(* ===== verification/Urls.v ===== *)
(** * URLs and network addresses

    [urllib.parse.urlsplit] with the host and port of its result, and
    [ipaddress.ip_address] of an IPv4 text, as [human_auth_config.py],
    [key_wrap.py] and [config.py] use them; the host rules of [config.py] and
    [key_wrap.py]. What needs the Unicode database or the grammar of IPv6 is an
    operation of [UrlSyntax]. *)

From Stdlib Require Import ZArith Lia Ascii.
From stdpp Require Import base sets strings numbers list.
From S2P Require Import Prelude Errors Text Json JsonParse Paths Hindsight.

Local Open Scope Z_scope.

(** ** URLs *)

(** [_check_bracketed_netloc]; for a text that is not ASCII, [_checknetloc] and
    [str.lower]; and of an IPv6 address whether it is a loopback and a private
    one ([None] when the text is not an address). *)
Class UrlSyntax := {
  bracketed_ok : string -> bool; netloc_ok : string -> bool; unicode_lower : string -> string; ipv6_flags : string -> option (bool * bool)
}.

Record split_url := mkSplitUrl { u_scheme : string; u_netloc : string; u_path : string; u_query : string; u_fragment : string }.

(** The text before the first character in [p], and from there. *)
Definition until (p : ascii -> bool) (l : list ascii) : list ascii * list ascii := span (fun c => negb (p c)) l.

(** [s.split(c, 1)], the second part empty without a separator. *)
Definition split_once (c : ascii) (l : list ascii) : list ascii * list ascii :=
  let '(a, b) := until (fun x => bool_decide (x = c)) l in (a, drop 1 b).

Definition is_alpha (c : ascii) : bool := in_range 65 90 c || in_range 97 122 c.
Definition is_scheme_char (c : ascii) : bool := is_alpha c || is_digit c || elem (code_of c) [43; 45; 46].

(** Leading blanks and control characters, and tabs and line ends anywhere, are dropped. *)
Definition clean_url (value : string) : list ascii :=
  List.filter (fun c => negb (elem (code_of c) [9; 10; 13])) (span (fun c => code_of c <=? 32) (chars value)).2.

(** [urlsplit]; [None] is its [ValueError]. *)
Definition urlsplit `{UrlSyntax} (value : string) : option split_url :=
  let l := clean_url value in
  let '(head, rest) := until (fun c => bool_decide (c = ":"%char)) l in
  let '(scheme, l) :=
    match head, rest with
    | c :: _, _ :: rest' => if is_alpha c && forallb is_scheme_char head then (lower (of_chars head), rest') else (""%string, l)
    | _, _ => (""%string, l)
    end in
  let '(netloc, l) :=
    match l with
    | a :: b :: l' => if bool_decide (a = "/"%char) && bool_decide (b = "/"%char) then until (fun c => elem c ["/"; "?"; "#"]%char) l' else ([], l)
    | _ => ([], l)
    end in
  let opened := elem "["%char netloc in
  let closed := elem "]"%char netloc in
  if negb (Bool.eqb opened closed) then None
  else if opened && negb (bracketed_ok (of_chars netloc)) then None
  else
    let '(l, fragment) := split_once "#" l in
    let '(path, query) := split_once "?" l in
    if forallb is_ascii netloc || netloc_ok (of_chars netloc)
    then Some (mkSplitUrl scheme (of_chars netloc) (of_chars path) (of_chars query) (of_chars fragment)) else None.

(** [_hostinfo]: the host and the port of a network location. *)
Definition hostinfo (u : split_url) : string * option string :=
  let info := match rpartition "@" (u_netloc u) with Some (_, h) => chars h | None => chars (u_netloc u) end in
  let '(host, port) :=
    match until (fun c => bool_decide (c = "["%char)) info with
    | (_, _ :: bracketed) => let '(h, p) := split_once "]" bracketed in (h, (split_once ":" p).2)
    | _ => split_once ":" info
    end in
  (of_chars host, if bool_decide (port = []) then None else Some (of_chars port)).

(** [str.lower], of ASCII and of other texts. *)
Definition lowered `{UrlSyntax} (s : string) : string := if forallb is_ascii (chars s) then lower s else unicode_lower s.

(** [parsed.hostname]: in lower case up to a zone, [None] when empty. *)
Definition hostname `{UrlSyntax} (u : split_url) : option string :=
  let '(host, zone) := until (fun c => bool_decide (c = "%"%char)) (chars (hostinfo u).1) in
  if bool_decide ((hostinfo u).1 = ""%string) then None else Some (lowered (of_chars host) +:+ of_chars zone)%string.

(** [parsed.port]; [None] is its [ValueError]. *)
Definition url_port (u : split_url) : option (option Z) :=
  match (hostinfo u).2 with
  | None => Some None
  | Some p =>
      if class_match is_digit 1 INT_MAX_STR_DIGITS p && (digits_number (chars p) <=? 65535) then Some (Some (digits_number (chars p))) else None
  end.

(** ** Addresses *)

Definition octet (s : string) : option Z :=
  if class_match is_digit 1 3 s && ((slen s =? 1) || negb (starts_with "0" s)) && (digits_number (chars s) <=? 255)
  then Some (digits_number (chars s)) else None.

(** [IPv4Address(s)] as its number. *)
Definition ipv4 (s : string) : option Z :=
  match map octet (str_split "." s) with
  | [Some a; Some b; Some c; Some d] => Some (16777216 * a + 65536 * b + 256 * c + d)
  | _ => None
  end.

(** The network of a prefix length contains the address. *)
Definition in_network (net : Z * Z) (ip : Z) : bool := Z.shiftr ip (32 - net.2) =? Z.shiftr net.1 (32 - net.2).

Definition quad (a b c d : Z) : Z := 16777216 * a + 65536 * b + 256 * c + d.

Definition private_networks : list (Z * Z) :=
  [(quad 0 0 0 0, 8); (quad 10 0 0 0, 8); (quad 127 0 0 0, 8); (quad 169 254 0 0, 16); (quad 172 16 0 0, 12); (quad 192 0 0 0, 24);
   (quad 192 0 0 170, 31); (quad 192 0 2 0, 24); (quad 192 168 0 0, 16); (quad 198 18 0 0, 15); (quad 198 51 100 0, 24);
   (quad 203 0 113 0, 24); (quad 240 0 0 0, 4); (quad 255 255 255 255, 32)].
Definition private_exceptions : list (Z * Z) := [(quad 192 0 0 9, 32); (quad 192 0 0 10, 32)].

(** [ip_address(s)]: whether it is a loopback and a private address; [None] is
    its [ValueError]. *)
Definition ip_address `{UrlSyntax} (s : string) : option (bool * bool) :=
  match ipv4 s with
  | Some ip => Some (in_network (quad 127 0 0 0, 8) ip,
                     existsb (fun n => in_network n ip) private_networks && negb (existsb (fun n => in_network n ip) private_exceptions))
  | None => ipv6_flags s
  end.

(** ** Host rules *)

Definition is_loopback_host `{UrlSyntax} (host : option string) : bool :=
  bool_decide (host = Some "localhost"%string) || match ip_address (default ""%string host) with Some (loopback, _) => loopback | None => false end.

Definition ends_with (suffix s : string) : bool := starts_with (of_chars (rev (chars suffix))) (of_chars (rev (chars s))).

(** [_OBFUSCATED_IPV4_HOST_RE.fullmatch]: a number instead of an address. *)
Definition obfuscated_host (host : string) : bool :=
  class_match is_digit 1 (slen host) host
  || (starts_with "0x" host || starts_with "0X" host)
     && class_match (fun c => is_digit c || in_range 97 102 c || in_range 65 70 c) 1 (slen host) (remove_prefix "0x" host).

Definition is_private_upstream_host `{UrlSyntax} (host : option string) : bool :=
  is_loopback_host host ||
  match host with
  | None => false
  | Some h =>
      if bool_decide (h = ""%string) then false
      else match ip_address h with
           | Some (_, private) => private
           | None => if obfuscated_host h then false else ends_with ".internal" h || negb (has_char "." h)
           end
  end.

(** [assert_sidecar_url] of [key_wrap.py]. *)
Definition assert_sidecar_url `{UrlSyntax} (base_url : string) : result unit :=
  match urlsplit base_url with
  | None => Err (EValueError "Invalid IPv6 URL")
  | Some u =>
      let host := default ""%string (hostname u) in
      if bool_decide (u_scheme u = "https"%string) && negb (bool_decide (host = ""%string)) then Ok ()
      else if bool_decide (u_scheme u = "http"%string) && is_loopback_host (Some host) then Ok ()
      else Err (ERuntimeError "QUARANTINE_WRAP_SIDECAR_URL must use https (http allowed for loopback only)")
  end.

(** ** Lemmas *)

Lemma until_split p l a b : until p l = (a, b) -> l = a ++ b.
Proof. unfold until. intros E. by apply span_split in E as [-> _]. Qed.

(** A text without blanks and control characters is not changed. *)
Lemma clean_url_id value : existsb (fun c => (code_of c <=? 32) || (code_of c =? 127)) (chars value) = false -> clean_url value = chars value.
Proof.
  unfold clean_url. intros Hc.
  assert (Hall : forall c, In c (chars value) -> 32 < code_of c).
  { intros c Hin. destruct (Z.leb_spec (code_of c) 32) as [Hle|]; [|done]. exfalso.
    assert (Ht : existsb (fun c => (code_of c <=? 32) || (code_of c =? 127)) (chars value) = true); [|congruence].
    apply List.existsb_exists. exists c. split; [done|]. by rewrite (proj2 (Z.leb_le _ _) Hle). }
  replace (span (fun c => code_of c <=? 32) (chars value)).2 with (chars value).
  - apply List.forallb_filter_id, List.forallb_forall. intros c Hin. apply negb_true_iff, elem_false. specialize (Hall c Hin).
    set_unfold. lia.
  - destruct (chars value) as [|c l]; [done|]. simpl. specialize (Hall c ltac:(by left)). by rewrite (proj2 (Z.leb_gt _ _) Hall).
Qed.

(** A text with a scheme and a network location starts with both. *)
Lemma urlsplit_shape `{UrlSyntax} value u :
  urlsplit value = Some u -> u_scheme u <> ""%string -> u_netloc u <> ""%string ->
  exists scheme rest, of_chars (clean_url value) = (scheme +:+ "://" +:+ rest)%string /\ lower scheme = u_scheme u.
Proof.
  unfold urlsplit. destruct (until (fun c => bool_decide (c = ":"%char)) (clean_url value)) as [head rest] eqn:Eh.
  intros Hu Hs Hn.
  set (first := match head with [] => (""%string, clean_url value) | _ => _ end) in Hu.
  destruct first as [scheme l] eqn:Ef. subst first.
  set (second := match l with [] => ([], l) | _ => _ end) in Hu. destruct second as [netloc l2] eqn:Es. subst second.
  destruct (negb _) in Hu; [done|]. destruct (elem "["%char netloc && _); [done|].
  destruct (split_once "#" l2) as [l3 fr]. destruct (split_once "?" l3) as [pa qu]. destruct (forallb _ _ || _); [|done].
  injection Hu as <-. simpl in *.
  destruct head as [|c head]; [by injection Ef as <- <-|]. destruct rest as [|colon rest]; [by injection Ef as <- <-|].
  destruct (is_alpha c && _); [|by injection Ef as <- <-]. injection Ef as <- <-.
  destruct rest as [|a [|b rest]]; [by injection Es as <- <-|by injection Es as <- <-|].
  destruct (bool_decide (a = "/"%char) && bool_decide (b = "/"%char)) eqn:Esl; [|by injection Es as <- <-].
  apply andb_true_iff in Esl as [Ha Hb]. apply bool_decide_eq_true in Ha as ->, Hb as ->.
  pose proof (span_split _ _ _ _ Eh) as (Hv & _ & Hc). simpl in Hc. rewrite negb_false_iff, bool_decide_eq_true in Hc. subst colon.
  exists (of_chars (c :: head)), (of_chars rest). split; [|done].
  apply chars_inj. rewrite Hv, !chars_app, !chars_of_chars. done.
Qed.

|---|

Transcribe the lines above between the line holding "intros Hu Hs Hn." and the line holding "exists (of_chars (c", inclusive, exactly as they stand and with nothing added.

Response for this exercise:
  intros Hu Hs Hn.
  set (first := match head with [] => (""%string, clean_url value) | _ => _ end) in Hu.
  destruct first as [scheme l] eqn:Ef. subst first.
  set (second := match l with [] => ([], l) | _ => _ end) in Hu. destruct second as [netloc l2] eqn:Es. subst second.
  destruct (negb _) in Hu; [done|]. destruct (elem "["%char netloc && _); [done|].
  destruct (split_once "#" l2) as [l3 fr]. destruct (split_once "?" l3) as [pa qu]. destruct (forallb _ _ || _); [|done].
  injection Hu as <-. simpl in *.
  destruct head as [|c head]; [by injection Ef as <- <-|]. destruct rest as [|colon rest]; [by injection Ef as <- <-|].
  destruct (is_alpha c && _); [|by injection Ef as <- <-]. injection Ef as <- <-.
  destruct rest as [|a [|b rest]]; [by injection Es as <- <-|by injection Es as <- <-|].
  destruct (bool_decide (a = "/"%char) && bool_decide (b = "/"%char)) eqn:Esl; [|by injection Es as <- <-].
  apply andb_true_iff in Esl as [Ha Hb]. apply bool_decide_eq_true in Ha as ->, Hb as ->.
  pose proof (span_split _ _ _ _ Eh) as (Hv & _ & Hc). simpl in Hc. rewrite negb_false_iff, bool_decide_eq_true in Hc. subst colon.
  exists (of_chars (c :: head)), (of_chars rest). split; [|done].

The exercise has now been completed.